The junta need only review the history of movements led by Mahatma Gandhi, Nelson Mandela and Martin Luther King to foretell the eventual fate of their regime.

Whether Ms Suu Kyi will spearhead this change remains an open question. While members of Myanmar's banned opposition party, the National League for Democracy, are steadfastly loyal to her principles, many question her strategy. After years in almost total isolation, some doubt whether she can or should lead the fight against the junta.

The generals did everything they could to rig recent events. Their political proxy, the Union Solidarity and Development Party, appears to have won an absurd 80 per cent of the vote in elections earlier this month. Keeping Ms Suu Kyi under house arrest on dubious charges, and banning her from holding political office in any event, have betrayed their thoughts: they are afraid of her.

And rightly so. In a police state where monks are beaten in the streets and dissidents disappeared into gulags, thousands of residents of Yangon braved the regime yesterday to welcome her release. Ms Suu Kyi has come to represent not only opposition to an unjust regime. She represents what the country could have been. When the generals revolted against the election results of 1990 - an election that Ms Suu Kyi resoundingly won - they plunged the country into another two decades of agony.

Myanmar now stands among those states whose governments are defined by the pain they inflict upon their own people.

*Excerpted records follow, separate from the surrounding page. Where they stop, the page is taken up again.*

(** An SRV answer is complete.  Each service with a port, whose host is an
    address, is in the answer: an SRV record at the name asked for, with the
    port of the service, a weight from 1 to 65535 and as its target the name of
    the service's key, and in the additional section an A or AAAA record that
    gives this target the address of the service.  Duplicates left out are
    represented by a record that says the same. *)
Theorem SRV_complete zone r ss records extra s host :
  b_Services r false = Ok ss -> SRV zone r = Ok (records, extra) ->
  s ∈ ss -> Port s <> -1 -> is_address s -> Domain (Key s) = Ok host ->
  let target := stripped_host (set_Host s host) in
  (exists rr, rr ∈ records /\ srv_for (QName_ r) target (u16 (Port s)) rr) /\
  (exists a, a ∈ extra /\ addr_for target (Host s) a).
Proof.
  unfold SRV. intros -> H Hs Hp Ha Hd. apply bind_ok_inv in H as (ss' & Hss & H). injection Hss as <-.
  apply bind_ok_inv in H as (g & H & Hg). injection Hg as <- <-.
  apply (gather_spec (srv_for (QName_ r)) addr_for) with (served := srv_served (QName_ r)) in H as [_ H].
  - by apply H.
  - intros s' g1 g2 [G1 G2] Hs' h P1 P2 P3. destruct (Hs' h P1 P2 P3) as [(? & ? & ?) (? & ? & ?)]. split; eauto.
  - intros s' g1 g2. apply srv_step_spec.
  - split; by intros ? ? ?%elem_of_nil || intros ? ? ? ?%elem_of_nil.
Qed.

Definition mx_served q s (g : gathered) : Prop :=
  forall host, Mail s = true -> is_address s -> Domain (Key s) = Ok host ->
  (exists rr, rr ∈ g_records g /\ mx_for q (stripped_host (set_Host s host)) (u16 (Priority s)) rr) /\
  (exists a, a ∈ g_extra g /\ addr_for host (Host s) a).

Lemma mx_step_spec zone r s g g' :
  mx_step zone r s g = Ok g' -> kept (mx_for (QName_ r)) addr_for g ->
  kept (mx_for (QName_ r)) addr_for g' /\ grows g g' /\ mx_served (QName_ r) s g'.
Proof.
  unfold mx_step, mx_served. intros H Hk. destruct (Mail s); [|injection H as <-; split_and!; [done|by split|done]].
  cbn [negb] in H. destruct (HostType s) as [what ip] eqn:E. case_decide as Hc.
  { eapply add_named_spec in H as [K G]; [|done]. split_and!; [done..|].
    intros host _ Ha. unfold is_address in Ha. rewrite E in Ha. simpl in Ha. subst what. by destruct Ha. }
  case_decide as Ha.
  2: { injection H as <-. split_and!; [done|by split|]. intros host _ Ha'. unfold is_address in Ha'. by rewrite E in Ha'. }
  apply bind_ok_inv in H as (host & Hd & H). destruct (Domain (Key s)) as [d|]; [|done]. injection Hd as ->. injection H as <-.
  assert (is_address s) as Hs by (unfold is_address; by rewrite E).
  destruct (is_address_data s (set_Host s host) host Hs) as [Hne Hdata]. rewrite E in Hdata.
  destruct (add_addressed_spec (mx_for (QName_ r)) addr_for (NewMX (set_Host s host) (QName_ r))
    (stripped_host (set_Host s host)) (u16 (Priority s)) host (Host s)
    (newAddress (set_Host s host) host ip what) g) as (K & G & S1 & S2); [done|by split|by split|done|].
  split_and!; [done..|]. intros host' _ _ [= ->]. by split.
Qed.
(* ===== verification/Etcd.v ===== *)
(** * The etcd plugin (plugin/etcd)

    Services kept as JSON values under the keys of an etcd cluster: how the
    keys of a name are fetched and decoded ([Records]), the back end they make
    ([etcd_backend], an instance of [ServiceBackend]), and the handler.  The
    client of the cluster and JSON decoding are parameters.  A name outside
    the zone is looked up by asking the server again ([Upstream_Lookup],
    plugin/pkg/upstream with plugin/pkg/nonwriter). *)

From Stdlib Require Import Ascii ZArith Lia.
From stdpp Require Import base numbers gmap strings list.
From S2P Require Import Prelude DnsTypes DnsLib Ip GoStrings Serve Xfer FileZone Server Filters Backend.

Local Open Scope Z_scope.

Definition defaultPriority : Z := 10.
Definition defaultTTL : Z := 300.
Definition defaultLeaseMinTTL : Z := 30.
Definition defaultLeaseMaxTTL : Z := 86400.

(** A key of the store; a lease of 0 is none. *)
Record KeyValue := mkKV { kv_Key : string; kv_Value : string; kv_Lease : Z }.
Record GetResponse := mkGet { Kvs : list KeyValue; Count : Z }.

Inductive etcd_error : Type :=
| errKeyNotFound
| ClientError (e : string)
| DecodeError (key e : string)
| NoServer.

#[export] Instance etcd_error_eq_dec : EqDecision etcd_error.
Proof. solve_decision. Defined.

(** The cluster: [Get] of a key, or of a prefix; the seconds a lease has left;
    and [json.Unmarshal] into a service. *)
Class EtcdClient := {
  Get : string -> bool -> result string GetResponse;
  TimeToLive : Z -> result string Z;
  Unmarshal_Service : string -> result string Service }.

(** ** Asking the server again (plugin/pkg/upstream) *)

(** [resolve] is the server with the message it would write last, [None] when
    no server is running. *)
Definition Upstream_Lookup {E : Type} (no_server : E) (resolve : option (Msg -> result go_fault (option Msg)))
    {L : DnsLib} (r : Msg) (name : string) (typ : Z) : result (lookup_error E) (option Msg) :=
  match resolve with
  | None => Err (BackendErr no_server)
  | Some serve =>
      req ← lift Fault (NewWithQuestion r name typ);
      lift Fault (serve req)
  end.

(** What a [nonwriter.Writer] holds after the server has handled a request. *)
Definition resolve_with (handle : Msg -> Handled) (r : Msg) : result go_fault (option Msg) :=
  let h := handle r in
  if died h then Err NilDeref else Ok (fst <$> last (messages h)).

Section etcd.
Context {L : DnsLib} {N : DnsNames} {C : EtcdClient}.

Record Etcd := mkEtcd {
  e_Fall : list string;
  e_Zones : list string;
  PathPrefix : string;
  Upstream : option (Msg -> result go_fault (option Msg));
  MinLeaseTTL : Z;
  MaxLeaseTTL : Z }.

Definition get_key (path : string) : result etcd_error GetResponse :=
  r ← lift ClientError (Get path false);
  if decide (Count r = 0) then Err errKeyNotFound else Ok r.

Definition get (path : string) (recursive : bool) : result etcd_error GetResponse :=
  if recursive then
    let path := if HasSuffix path "/" then path else path +:+ "/" in
    r ← lift ClientError (Get path true);
    if decide (Count r = 0) then get_key (TrimSuffix path "/") else Ok r
  else get_key path.

(** The name of a query with wildcards against the segments of a key. *)
Fixpoint parts_match (nameParts keyParts : list string) : bool :=
  match nameParts, keyParts with
  | [], _ => true
  | _ :: _, [] => false
  | n :: ns, k :: ks => if decide (n = "*" \/ n = "any" \/ k = n) then parts_match ns ks else false
  end.

(** [Etcd.TTL] *)
Definition lease_ttl (e : Etcd) (kv : KeyValue) : Z :=
  if decide (kv_Lease kv = 0) then 0
  else match TimeToLive (kv_Lease kv) with
       | Err _ => 0
       | Ok leaseTTL =>
           if decide (leaseTTL <= 0) then 0
           else
             let minTTL := if decide (MinLeaseTTL e = 0) then defaultLeaseMinTTL else MinLeaseTTL e in
             let maxTTL := if decide (MaxLeaseTTL e = 0) then defaultLeaseMaxTTL else MaxLeaseTTL e in
             u32 (if decide (leaseTTL < minTTL) then minTTL else if decide (maxTTL < leaseTTL) then maxTTL else leaseTTL)
       end.

Definition etcd_TTL (e : Etcd) (kv : KeyValue) (serv : Service) : Z :=
  let etcdTTL := lease_ttl e kv in
  if decide (etcdTTL = 0 /\ TTL serv = 0) then defaultTTL
  else if decide (etcdTTL = 0) then TTL serv
  else if decide (TTL serv = 0) then etcdTTL
  else if decide (etcdTTL < TTL serv) then etcdTTL else TTL serv.

Definition shouldInclude (serv : Service) (qType : Z) : bool :=
  (bool_decide (qType = TypeTXT) && bool_decide (Text serv <> EmptyString)) || bool_decide (Host serv <> EmptyString).

Definition set_Key (s : Service) (k : string) : Service :=
  mkService (Host s) (Port s) (Priority s) (Weight s) (Text s) (Mail s) (TTL s) (TargetStrip s) (Group_ s) k.

(** The service with its TTL and its priority filled in. *)
Definition completed (e : Etcd) (kv : KeyValue) (s : Service) : Service :=
  mkService (Host s) (Port s) (if decide (Priority s = 0) then defaultPriority else Priority s) (Weight s) (Text s)
    (Mail s) (etcd_TTL e kv s) (TargetStrip s) (Group_ s) (Key s).

Fixpoint loopNodes (e : Etcd) (kvs : list KeyValue) (nameParts : list string) (star : bool) (qType : Z) (bx : list Service)
  : result etcd_error (list Service) :=
  match kvs with
  | [] => Ok []
  | n :: kvs' =>
      if star && negb (parts_match nameParts (Split (kv_Key n) "/"%char)) then loopNodes e kvs' nameParts star qType bx
      else
        serv ← lift (DecodeError (kv_Key n)) (Unmarshal_Service (kv_Value n));
        let serv := set_Key serv (kv_Key n) in
        if decide (serv ∈ bx) then loopNodes e kvs' nameParts star qType bx
        else
          sx ← loopNodes e kvs' nameParts star qType (serv :: bx);
          let s := completed e n serv in
          Ok (if shouldInclude s qType then s :: sx else sx)
  end.

Definition Records (e : Etcd) (state : Msg) (exact : bool) : result etcd_error (list Service) :=
  let name := Name_ state in
  let '(path, star) := PathWithWildcard name (PathPrefix e) in
  r ← get path (negb exact);
  let segments := Split (Path name (PathPrefix e)) "/"%char in
  loopNodes e (Kvs r) segments star (QType_ state) [].

Definition Services (e : Etcd) (state : Msg) (exact : bool) : result etcd_error (list Service) :=
  services ← Records e state exact;
  Ok (Group services).

Definition IsNameError (err : etcd_error) : bool := bool_decide (err = errKeyNotFound).

Definition MinTTL : Z := 30.

(** [now] is the time in seconds. *)
Definition Serial_now (now : Z) : Z := u32 now.

Definition etcd_backend (e : Etcd) (now : Z) : ServiceBackend := {|
  berror := etcd_error;
  b_Services := Services e;
  b_Reverse := Services e;
  b_Lookup := Upstream_Lookup NoServer (Upstream e);
  b_IsNameError := IsNameError;
  b_Serial := fun _ => Serial_now now;
  b_MinTTL := fun _ => MinTTL |}.

(** ** The handler *)

(** The request after the lookups: those that ask under another name put the
    name back as it prints. *)
Definition looked_up (zone : string) (r : Msg) : Msg :=
  if decide (Name_ r = zone /\ QType_ r ∉ [TypeTXT; TypeCNAME; TypePTR; TypeMX; TypeSRV; TypeSOA])
  then match set_first_name r (QName_ r) with Ok r' => r' | Err _ => r end
  else r.

Section handler.
Context (e : Etcd) (now : Z).
#[local] Instance the_backend : ServiceBackend := etcd_backend e now.

Definition lookup_type (zone : string) (r : Msg) : result (lookup_error berror) found_ :=
  let plain x := '(records, tc) ← x; Ok (records, [], tc) in
  let only x := records ← x; Ok (records, [], false) in
  let both x := '(records, extra) ← x; Ok (records, extra, false) in
  let t := QType_ r in
  if decide (t = TypeA) then plain (A zone r [])
  else if decide (t = TypeAAAA) then plain (AAAA zone r [])
  else if decide (t = TypeTXT) then plain (TXT zone r [])
  else if decide (t = TypeCNAME) then only (CNAME r)
  else if decide (t = TypePTR) then only (PTR r)
  else if decide (t = TypeMX) then both (MX zone r)
  else if decide (t = TypeSRV) then both (SRV zone r)
  else if decide (t = TypeSOA) then only (SOA zone r)
  else if decide (t = TypeNS /\ Name_ r = zone) then both (NS zone r)
  else (* an A lookup tells a name without data from no name *)
    _ ← A zone r []; Ok ([], [], false).

Definition etcd_ServeDNS (next : option Chain) : Chain := fun r =>
  let zone := Matches (e_Zones e) (Name_ r) in
  if decide (zone = EmptyString) then next_or_failure next r
  else
    let r' := looked_up zone r in
    match lookup_type zone r with
    | Err (Fault f) => (None, Err f)
    | Err err =>
        if is_name_error err then
          if Through (e_Fall e) (Name_ r) then next_or_failure next r'
          else backend_error zone RcodeNameError r'
        else backend_error zone RcodeServerFailure r'
    | Ok ([], _, _) => backend_error zone RcodeSuccess r'
    | Ok f => (Some (reply_found r' f), Ok RcodeSuccess)
    end.

End handler.

End etcd.
(* ===== verification/Proxy.v ===== *)
(** * Upstream proxies (plugin/pkg/proxy, plugin/pkg/up)

    The connections a proxy keeps to its upstream ([Transport]: dialling,
    giving back, cleaning up), one exchange over such a connection
    ([Connect]), the counter of failed health checks and the probe that runs
    them.  Clocks, dialling and what is read from a connection are inputs: an
    [attempt] holds those of one exchange.  Times are nanoseconds. *)

From Stdlib Require Import Ascii ZArith Lia.
From stdpp Require Import base numbers gmap strings list.
From S2P Require Import Prelude DnsTypes DnsLib Serve Xfer Server.

Local Open Scope Z_scope.

Definition second : Z := 1000000000.
Definition maxTimeout : Z := 2 * second.
Definition minDialTimeout : Z := second.
Definition maxDialTimeout : Z := 30 * second.
Definition defaultExpire : Z := 10 * second.
Definition cumulativeAvgWeight : Z := 4.

(** ** Transports (type.go, persistent.go, connect.go) *)

Inductive transportType : Type := typeUDP | typeTCP | typeTLS.

#[export] Instance transportType_eq_dec : EqDecision transportType.
Proof. solve_decision. Defined.

Definition stringToTransportType (s : string) : transportType :=
  if decide (s = "tcp") then typeTCP else if decide (s = "tcp-tls") then typeTLS else typeUDP.

(** A connection: its handle, whether it is a [net.UDPConn], and its times. *)
Record persistConn := mkConn { handle : Z; is_udp : bool; created : Z; used : Z }.

Record Transport := mkTransport {
  avgDialTime : Z;
  conns : transportType -> list persistConn;
  expire : Z;
  maxAge : Z;
  maxIdleConns : Z;
  has_tls : bool;
  stopped : bool;
  (* the handles closed so far *)
  closed : list Z }.

Definition newTransport : Transport := mkTransport (maxDialTimeout ÷ 2) (fun _ => []) defaultExpire 0 0 false false [].

Definition set_conns (t : Transport) (tt : transportType) (l : list persistConn) (gone : list persistConn) : Transport :=
  mkTransport (avgDialTime t) (fun tt' => if decide (tt' = tt) then l else conns t tt') (expire t) (maxAge t) (maxIdleConns t)
    (has_tls t) (stopped t) (closed t ++ (handle <$> gone)).

Definition close_conn (t : Transport) (pc : persistConn) : Transport :=
  mkTransport (avgDialTime t) (conns t) (expire t) (maxAge t) (maxIdleConns t) (has_tls t) (stopped t) (closed t ++ [handle pc]).

Definition transportTypeFromConn (t : Transport) (pc : persistConn) : transportType :=
  if is_udp pc then typeUDP else if has_tls t then typeTLS else typeTCP.

(** *** Cleaning up *)

(** [sort.Search]: bisection for the least index with [f]. *)
Fixpoint bisect (fuel : nat) (f : nat -> bool) (i j : nat) : nat :=
  match fuel with
  | O => i
  | S fuel' =>
      if decide (i < j)%nat then
        let h := ((i + j) / 2)%nat in
        if f h then bisect fuel' f i h else bisect fuel' f (S h) j
      else i
  end.

Definition sort_Search (n : nat) (f : nat -> bool) : nat := bisect (S n) f 0 n.

Definition fresh (stale : Z) (pc : persistConn) : bool := bool_decide (stale < used pc).

(** The connections of one kind that stay, and those to close. *)
Definition cleanup_stack (t : Transport) (all : bool) (now : Z) (stack : list persistConn) : list persistConn * list persistConn :=
  let staleTime := now - expire t in
  match stack with
  | [] => ([], [])
  | pc0 :: _ =>
      if all then ([], stack)
      else if decide (0 < maxAge t) then
        let over pc := negb (fresh staleTime pc) || bool_decide (created pc < now - maxAge t) in
        (filter (fun pc => over pc = false) stack, filter (fun pc => over pc = true) stack)
      else if fresh staleTime pc0 then (stack, [])
      else
        let good := sort_Search (length stack) (fun i => match stack !! i with Some pc => fresh staleTime pc | None => true end) in
        (drop good stack, take good stack)
  end.

Definition cleanup (t : Transport) (all : bool) (now : Z) : Transport :=
  let clean t tt := let '(keep, gone) := cleanup_stack t all now (conns t tt) in set_conns t tt keep gone in
  clean (clean (clean t typeUDP) typeTCP) typeTLS.

(** *** Giving a connection back *)

Definition Yield (t : Transport) (pc : persistConn) (now : Z) : Transport :=
  if stopped t then close_conn t pc
  else
    let pc := mkConn (handle pc) (is_udp pc) (created pc) now in
    let tt := transportTypeFromConn t pc in
    if decide (0 < maxIdleConns t /\ maxIdleConns t <= Z.of_nat (length (conns t tt))) then close_conn t pc
    else set_conns t tt (conns t tt ++ [pc]) [].

(** *** Dialling *)

Definition limitTimeout (currentAvg minValue maxValue : Z) : Z :=
  if decide (currentAvg < minValue) then minValue
  else if decide (currentAvg < maxValue ÷ 2) then 2 * currentAvg
  else maxValue.

Definition averageTimeout (currentAvg observedDuration weight : Z) : Z :=
  currentAvg + (observedDuration - currentAvg) ÷ weight.

Definition dialTimeout (t : Transport) : Z := limitTimeout (avgDialTime t) minDialTimeout maxDialTimeout.

Definition updateDialTimeout (t : Transport) (newDialTime : Z) : Transport :=
  mkTransport (averageTimeout (avgDialTime t) newDialTime cumulativeAvgWeight) (conns t) (expire t) (maxAge t) (maxIdleConns t)
    (has_tls t) (stopped t) (closed t).

(** The connections at the front that are too old, and the rest. *)
Definition too_old (t : Transport) (now : Z) (pc : persistConn) : bool :=
  bool_decide (expire t < now - used pc) || (bool_decide (0 < maxAge t) && bool_decide (created pc < now - maxAge t)).

Fixpoint skip_old (t : Transport) (now : Z) (stack : list persistConn) : list persistConn * list persistConn :=
  match stack with
  | [] => ([], [])
  | pc :: stack' =>
      if too_old t now pc then let '(gone, rest) := skip_old t now stack' in (pc :: gone, rest) else ([], stack)
  end.

(** A name for each way an exchange fails. *)
Inductive net_error : Type := EOF | ErrBuf | NetError (s : string).
Inductive connect_error : Type :=
| ErrCachedClosed
| ErrTransportStopped
| ErrDial (s : string)
| ErrNet (e : net_error).

#[export] Instance net_error_eq_dec : EqDecision net_error.
Proof. solve_decision. Defined.
#[export] Instance connect_error_eq_dec : EqDecision connect_error.
Proof. solve_decision. Defined.

(** What is read from a connection: a message, or an error with perhaps the
    header of one. *)
Inductive read_result : Type := Got (m : Msg) | Failed (m : option Msg) (e : net_error).

(** The inputs of one exchange: the time, the connection dialling gives and
    how long it takes, the id drawn, the error of writing, what is read before
    the read deadline, and the time the connection is given back. *)
Record attempt := mkAttempt {
  at_now : Z;
  at_dial : result string (Z * bool);
  at_took : Z;
  at_id : Z;
  at_write : option net_error;
  at_reads : list read_result;
  at_yield : Z }.

(** The connection, whether it was kept, or the error; and the transport. *)
Definition Dial (t : Transport) (proto : string) (a : attempt) : result connect_error (persistConn * bool) * Transport :=
  let proto := if has_tls t then "tcp-tls" else proto in
  if stopped t then (Err ErrTransportStopped, t)
  else
    let tt := stringToTransportType proto in
    let '(gone, rest) := skip_old t (at_now a) (conns t tt) in
    match rest with
    | pc :: rest' => (Ok (pc, true), set_conns t tt rest' gone)
    | [] =>
        let t := updateDialTimeout (set_conns t tt [] gone) (at_took a) in
        match at_dial a with
        | Ok (h, udp) => (Ok (mkConn h udp (at_now a + at_took a) 0, false), t)
        | Err e => (Err (ErrDial e), t)
        end
    end.

(** ** An exchange (connect.go) *)

Record Options := mkOptions { ForceTCP : bool; PreferUDP : bool; HCRecursionDesired : bool; HCDomain : string }.

Definition shouldTruncateResponse (e : net_error) : bool :=
  match e with ErrBuf => true | EOF => false | NetError s => Contains s "overflow" end.

Definition truncateResponse (m : Msg) : Msg :=
  mkMsg (Id m) (Response m) (Opcode m) (Authoritative m) true (RecursionDesired m) (RecursionAvailable m)
    (AuthenticatedData m) (CheckingDisabled m) (Rcode m) (Question m) [] [] [].

Definition set_Id (m : Msg) (id : Z) : Msg :=
  mkMsg id (Response m) (Opcode m) (Authoritative m) (Truncated m) (RecursionDesired m) (RecursionAvailable m)
    (AuthenticatedData m) (CheckingDisabled m) (Rcode m) (Question m) (Answer m) (Ns_ m) (Extra m).

(** The loop over what is read: the reply, or the error with the message that
    came with it.  Replies with another id are dropped. *)
Fixpoint read_loop (id : Z) (udp : bool) (reads : list read_result) : Msg + option Msg * net_error :=
  match reads with
  | [] => inr (None, NetError "i/o timeout")
  | Got m :: reads' => if decide (Id m = id) then inl m else read_loop id udp reads'
  | Failed (Some m) e :: _ =>
      if decide (Id m = id /\ udp = true /\ shouldTruncateResponse e = true) then inl (truncateResponse m) else inr (Some m, e)
  | Failed None e :: _ => inr (None, e)
  end.

(** The protocol of an exchange. *)
Definition connect_proto (w : Client) (opts : Options) : string :=
  if ForceTCP opts then "tcp" else if PreferUDP opts then "udp" else Proto w.

Section connect.
Context {L : DnsLib}.

(** The query sent, with the buffer size of the connection. *)
Definition sent_query (w : Client) (r : Msg) (a : attempt) : Msg * Z :=
  (set_Id r (at_id a), Z.max (u16 (Size_ (Proto w) r)) 512).

(** [Proxy.Connect]: the message and the error, of which both may be there,
    and the transport. *)
Definition Connect (t : Transport) (w : Client) (r : Msg) (opts : Options) (a : attempt)
  : option Msg * option connect_error * Transport :=
  let originId := Id r in
  match Dial t (connect_proto w opts) a with
  | (Err e, t) => (None, Some e, t)
  | (Ok (pc, cached), t) =>
      let failed e := if bool_decide (e = EOF) && cached then ErrCachedClosed else ErrNet e in
      match at_write a with
      | Some e => (None, Some (failed e), close_conn t pc)
      | None =>
          match read_loop (at_id a) (bool_decide (transportTypeFromConn t pc = typeUDP)) (at_reads a) with
          | inl ret => (Some (set_Id ret originId), None, Yield t pc (at_yield a))
          | inr (ret, e) =>
              if bool_decide (e = EOF) && cached then (None, Some ErrCachedClosed, close_conn t pc)
              else ((fun m => set_Id m originId) <$> ret, Some (ErrNet e), close_conn t pc)
          end
      end
  end.

End connect.

(** ** Health (proxy.go, health.go) *)

(** [incrementFails]: the counter of 32 bits stays at its greatest value. *)
Definition incrementFails (fails : Z) : Z := if decide (u32 (fails + 1) < fails) then fails else u32 (fails + 1).

(** [dnsHc.send]: an error with a message that is a response or a query is
    none. *)
Definition hc_send (exchange : option Msg * option net_error) : option net_error :=
  match exchange with
  | (Some m, Some e) => if Response m || bool_decide (Opcode m = OpcodeQuery) then None else Some e
  | (_, e) => e
  end.

(** [dnsHc.Check], with what the exchange gave: the counter after it, and
    whether the check failed. *)
Definition Check_ (fails : Z) (exchange : option Msg * option net_error) : Z * bool :=
  match hc_send exchange with
  | Some _ => (incrementFails fails, true)
  | None => (0, false)
  end.

(** [Proxy.Down] *)
Definition Down (maxfails fails : Z) : bool :=
  if decide (maxfails = 0) then false else bool_decide (maxfails < fails).

(** ** The probe (plugin/pkg/up) *)

Inductive progress : Type := idle | active | stop.

(** The probe and the goroutines it started: each is running its function, or
    has ended it with success, or sleeps after a failure. *)
Inductive prober : Type := Running | Succeeded | Sleeping.
Record Probe := mkProbe { inprogress : progress; probers : list prober }.

#[export] Instance prober_eq_dec : EqDecision prober.
Proof. solve_decision. Defined.

Definition new_probe : Probe := mkProbe idle [].

(** What happens to a probe: a call of [Do], a call of [Stop], and a step of
    one of its goroutines. *)
Inductive probe_step : Probe -> Probe -> Prop :=
| step_do p : inprogress p = idle -> probe_step p (mkProbe active (probers p ++ [Running]))
| step_do_busy p : inprogress p <> idle -> probe_step p p
| step_stop p : probe_step p (mkProbe stop (probers p))
| step_ok x l1 l2 : probe_step (mkProbe x (l1 ++ Running :: l2)) (mkProbe x (l1 ++ Succeeded :: l2))
| step_fail x l1 l2 : probe_step (mkProbe x (l1 ++ Running :: l2)) (mkProbe x (l1 ++ Sleeping :: l2))
| step_end x l1 l2 : probe_step (mkProbe x (l1 ++ Succeeded :: l2)) (mkProbe idle (l1 ++ l2))
| step_leave l1 l2 : probe_step (mkProbe stop (l1 ++ Sleeping :: l2)) (mkProbe stop (l1 ++ l2))
| step_again x l1 l2 : x <> stop -> probe_step (mkProbe x (l1 ++ Sleeping :: l2)) (mkProbe x (l1 ++ Running :: l2)).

Like few other leaders on the world stage, Ms Suu Kyi brings these injustices into sharp focus and shows that a better, more just future is possible.

"There have been tyrants and murderers, and for a time they can seem invincible, but in the end they always fail," said another giant of peaceful resistance, Mahatma Gandhi. It is a philosophy that has informed Ms Suu Kyi's long struggle. Across the world, those labouring under the yoke of oppression should also take heart.